Problem requirements: Check each line of the material for the string "exit", and copy the lines that have it.

Data supplied:
(** * NEATc: the feed-forward network evaluator (src/nn/nn.c) and the
      population loop (src/neat/population.c), embedded in Rocq.

    Platform assumptions of the embedding (LP64 / LLP64 with IEEE-754):
    - [size_t] is a 64-bit unsigned integer, modelled as [Z] with the
      wrap-around written out ([size_wrap]);
    - [float] is IEEE-754 binary32 and [double] is binary64, evaluated with
      [FLT_EVAL_METHOD == 0] and round-to-nearest-even; both are modelled
      with the executable specification [SpecFloat] of the Standard Library;
    - a failed [assert], [exit(-1)] and undefined behaviour (an access
      outside an allocated block) are modelled as [None]. *)

From Stdlib Require Import ZArith Bool List Lia SpecFloat.
From stdpp Require Import base option list gmap.

Local Open Scope Z_scope.

(** ** IEEE-754 formats *)

Abbreviation float := spec_float.

(** C [float]: IEEE-754 binary32. *)
Module F32.
Definition prec : Z := 24.
Definition emax : Z := 128.

(** Conversion of a C integer to [float]. *)
Definition of_Z (z : Z) : float := binary_normalize prec emax z 0 false.

(** Conversion from [double]: a rounding to this format (exact when the
    value is representable). *)
Definition round (x : float) : float :=
  match x with
  | S754_finite s m e => binary_round prec emax s m e
  | _ => x
  end.

Definition add : float -> float -> float := SFadd prec emax.
Definition sub : float -> float -> float := SFsub prec emax.
Definition mul : float -> float -> float := SFmul prec emax.
Definition div : float -> float -> float := SFdiv prec emax.
Definition opp : float -> float := SFopp.
Definition abs : float -> float := SFabs.
Definition ltb : float -> float -> bool := SFltb.
Definition leb : float -> float -> bool := SFleb.
Definition eqb : float -> float -> bool := SFeqb.
Definition max_float : float := SFmax_float prec emax.
End F32.

(** C [double]: IEEE-754 binary64. *)
Module F64.
Definition prec : Z := 53.
Definition emax : Z := 1024.

(** Conversion of a C integer to [double]. *)
Definition of_Z (z : Z) : float := binary_normalize prec emax z 0 false.

(** Conversion from [float]: a rounding to this format (exact when the
    value is representable). *)
Definition round (x : float) : float :=
  match x with
  | S754_finite s m e => binary_round prec emax s m e
  | _ => x
  end.

Definition add : float -> float -> float := SFadd prec emax.
Definition sub : float -> float -> float := SFsub prec emax.
Definition mul : float -> float -> float := SFmul prec emax.
Definition div : float -> float -> float := SFdiv prec emax.
Definition opp : float -> float := SFopp.
Definition abs : float -> float := SFabs.
Definition ltb : float -> float -> bool := SFltb.
Definition leb : float -> float -> bool := SFleb.
Definition eqb : float -> float -> bool := SFeqb.
Definition max_float : float := SFmax_float prec emax.
End F64.

(** [FLT_MAX] of <float.h>. *)
Definition FLT_MAX : float := F32.max_float.

Definition is_zero (x : float) : bool :=
  match x with S754_zero _ => true | _ => false end.

Definition is_nan (x : float) : bool :=
  match x with S754_nan => true | _ => false end.

(** Neither an infinity nor a NaN. *)
Definition is_finite (x : float) : bool :=
  match x with S754_zero _ | S754_finite _ _ _ => true | _ => false end.

(** The double literal [0.5] and the float value it converts to. *)
Definition d_half : float := Eval vm_compute in F64.div (F64.of_Z 1) (F64.of_Z 2).
Definition f_half : float := Eval vm_compute in F32.round d_half.

(** ** Machine integers *)

Definition SIZE_MAX : Z := 2 ^ 64 - 1.
Definition INT_MAX : Z := 2 ^ 31 - 1.

(** Unsigned arithmetic on [size_t] is reduced modulo [SIZE_MAX + 1]. *)
Definition size_wrap (z : Z) : Z := z mod 2 ^ 64.

Definition is_size_t (z : Z) : Prop := 0 <= z <= SIZE_MAX.

(** [for(size_t i = 0; i < n; i++) body], as [c_for (Z.to_nat n) 0 body]. *)
Fixpoint c_for {S : Type} (n : nat) (i : Z) (body : Z -> S -> option S)
    (s : S) : option S :=
  match n with
  | O => Some s
  | Datatypes.S n' =>
      match body i s with
      | Some s' => c_for n' (i + 1) body s'
      | None => None
      end
  end.

(** ** The C library

    [exp] of <math.h>, [rand] and [RAND_MAX] of <stdlib.h> and the
    allocator are not part of the repository: the embedding is parametric
    in them.  [rand] threads the hidden state of the generator; [malloc]
    receives the set of live addresses of the heap it allocates in.

    Every allocation succeeds: [malloc] always returns the address of a
    block.  An allocator that returns [NULL], after which the [assert] on
    the result aborts, is outside the embedding; what is proved of a
    function that allocates is proved of the calls whose allocation
    succeeds. *)

Abbreviation addr := nat.

Class Libc := {
  c_exp : float -> float;
  RAND_MAX : Z;
  rand_state : Type;
  rand : rand_state -> Z * rand_state;
  malloc : gset addr -> addr
}.

(** ** src/nn/nn.c: data *)

(** A pointer to a float inside the items that trail the struct of the
    block at [fst]: [snd] counts floats from [(char* )net + sizeof(struct
    nn_ffnet)]. *)
Definition ptr : Type := addr * Z.

Definition ptr_add (p : ptr) (k : Z) : ptr := (fst p, snd p + k).

(** [p - q] is defined for two pointers into the same block only. *)
Definition ptr_diff (p q : ptr) : option Z :=
  if Nat.eqb (fst p) (fst q) then Some (snd p - snd q) else None.

(** What freshly allocated memory holds where a pointer is expected. *)
Definition uninit_ptr : ptr := (0%nat, -1).

(** [enum nn_activation]; a selector outside the three enumerators is a
    value the enum type can still hold. *)
Inductive nn_activation : Set :=
  | NN_ACTIVATION_SIGMOID
  | NN_ACTIVATION_FAST_SIGMOID
  | NN_ACTIVATION_RELU
  | NN_ACTIVATION_other (code : Z).

(** [struct nn_ffnet]. *)
Record nn_ffnet := {
  ninputs : Z;
  nhiddens : Z;
  noutputs : Z;
  nhidden_layers : Z;
  nweights : Z;
  nneurons : Z;
  hidden_activation : nn_activation;
  output_activation : nn_activation;
  bias : float;
  weight : ptr;
  output : ptr
}.

(** One allocated block: the struct followed by its floats. *)
Record nn_block := {
  blk_net : nn_ffnet;
  blk_items : list float
}.

Abbreviation nn_heap := (gmap addr nn_block).

(** Modelled from the spec: the header nn.h is not among the sources; the
    struct holds six [size_t] counts, two selectors, the bias and two
    pointers, which is 80 bytes with 8-byte words. *)
Definition sizeof_nn_ffnet : Z := 80.
Definition sizeof_float : Z := 4.

Definition load (h : nn_heap) (p : ptr) : option float :=
  blk ← h !! fst p;
  if 0 <=? snd p then blk_items blk !! Z.to_nat (snd p) else None.

Definition store (h : nn_heap) (p : ptr) (v : float) : option nn_heap :=
  blk ← h !! fst p;
  if (0 <=? snd p) && (snd p <? Z.of_nat (length (blk_items blk))) then
    Some (<[fst p := {| blk_net := blk_net blk;
                        blk_items := <[Z.to_nat (snd p) := v]> (blk_items blk) |}]> h)
  else None.

(** ** src/nn/nn.c: functions *)

Section NN.
Context `{Libc}.

Definition nn_sigmoid (input : float) : float :=
  if F64.ltb (F64.round input) (F64.of_Z (-45)) then F32.of_Z 0
  else if F64.ltb (F64.of_Z 45) (F64.round input) then F32.of_Z 1
  else
    F32.round
      (F64.div (F64.of_Z 1)
         (F64.add (F64.of_Z 1) (c_exp (F64.round (F32.opp input))))).

Definition nn_fast_sigmoid (input : float) : float :=
  F32.round
    (F64.div (F64.round input)
       (F64.add (F64.of_Z 1) (F64.abs (F64.round input)))).

Definition nn_relu (input : float) : float :=
  if F32.ltb input (F32.of_Z 0) then F32.round (F64.of_Z 0) else input.

(** [r] is the value the call of [rand()] returned. *)
Definition nn_rand (r : Z) (start end_ : float) : option float :=
  if F32.ltb start end_ then
    let range := F32.sub end_ start in
    Some (F32.add (F32.div (F32.of_Z r) (F32.div (F32.of_Z RAND_MAX) range))
            start)
  else None.

(** The default branch prints and calls [exit(-1)]. *)
Definition nn_activate (activation : nn_activation) (input : float)
    : option float :=
  match activation with
  | NN_ACTIVATION_SIGMOID => Some (nn_sigmoid input)
  | NN_ACTIVATION_FAST_SIGMOID => Some (nn_fast_sigmoid input)
  | NN_ACTIVATION_RELU => Some (nn_relu input)
  | NN_ACTIVATION_other _ => None
  end.

(** [net] is the struct as found at address [a]. *)
Definition nn_ffnet_set_pointers (a : addr) (net : nn_ffnet) : nn_ffnet :=
  let w : ptr := (a, 0) in
  {| ninputs := ninputs net; nhiddens := nhiddens net;
     noutputs := noutputs net; nhidden_layers := nhidden_layers net;
     nweights := nweights net; nneurons := nneurons net;
     hidden_activation := hidden_activation net;
     output_activation := output_activation net;
     bias := bias net;
     weight := w;
     output := ptr_add w (nweights net) |}.

Definition hidden_weights_of (input_count hidden_count hidden_layer_count : Z)
    : Z :=
  if 0 <? hidden_layer_count then
    let input_weights := size_wrap ((input_count + 1) * hidden_count) in
    let hidden_internal_weights :=
      size_wrap (size_wrap (size_wrap (hidden_layer_count - 1) *
                            size_wrap (hidden_count + 1)) * hidden_count) in
    size_wrap (input_weights + hidden_internal_weights)
  else 0.

Definition output_weights_of
    (input_count hidden_count output_count hidden_layer_count : Z) : Z :=
  let output_weights :=
    if 0 <? hidden_layer_count then size_wrap (hidden_count + 1)
    else size_wrap (input_count + 1) in
  size_wrap (output_weights * output_count).

Definition total_weights_of
    (input_count hidden_count output_count hidden_layer_count : Z) : Z :=
  size_wrap (hidden_weights_of input_count hidden_count hidden_layer_count +
             output_weights_of input_count hidden_count output_count
               hidden_layer_count).

Definition total_neurons_of
    (input_count hidden_count output_count hidden_layer_count : Z) : Z :=
  size_wrap (size_wrap (input_count +
                        size_wrap (hidden_count * hidden_layer_count)) +
             output_count).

Reply to the task:
    - a failed [assert], [exit(-1)] and undefined behaviour (an access
(** The default branch prints and calls [exit(-1)]. *)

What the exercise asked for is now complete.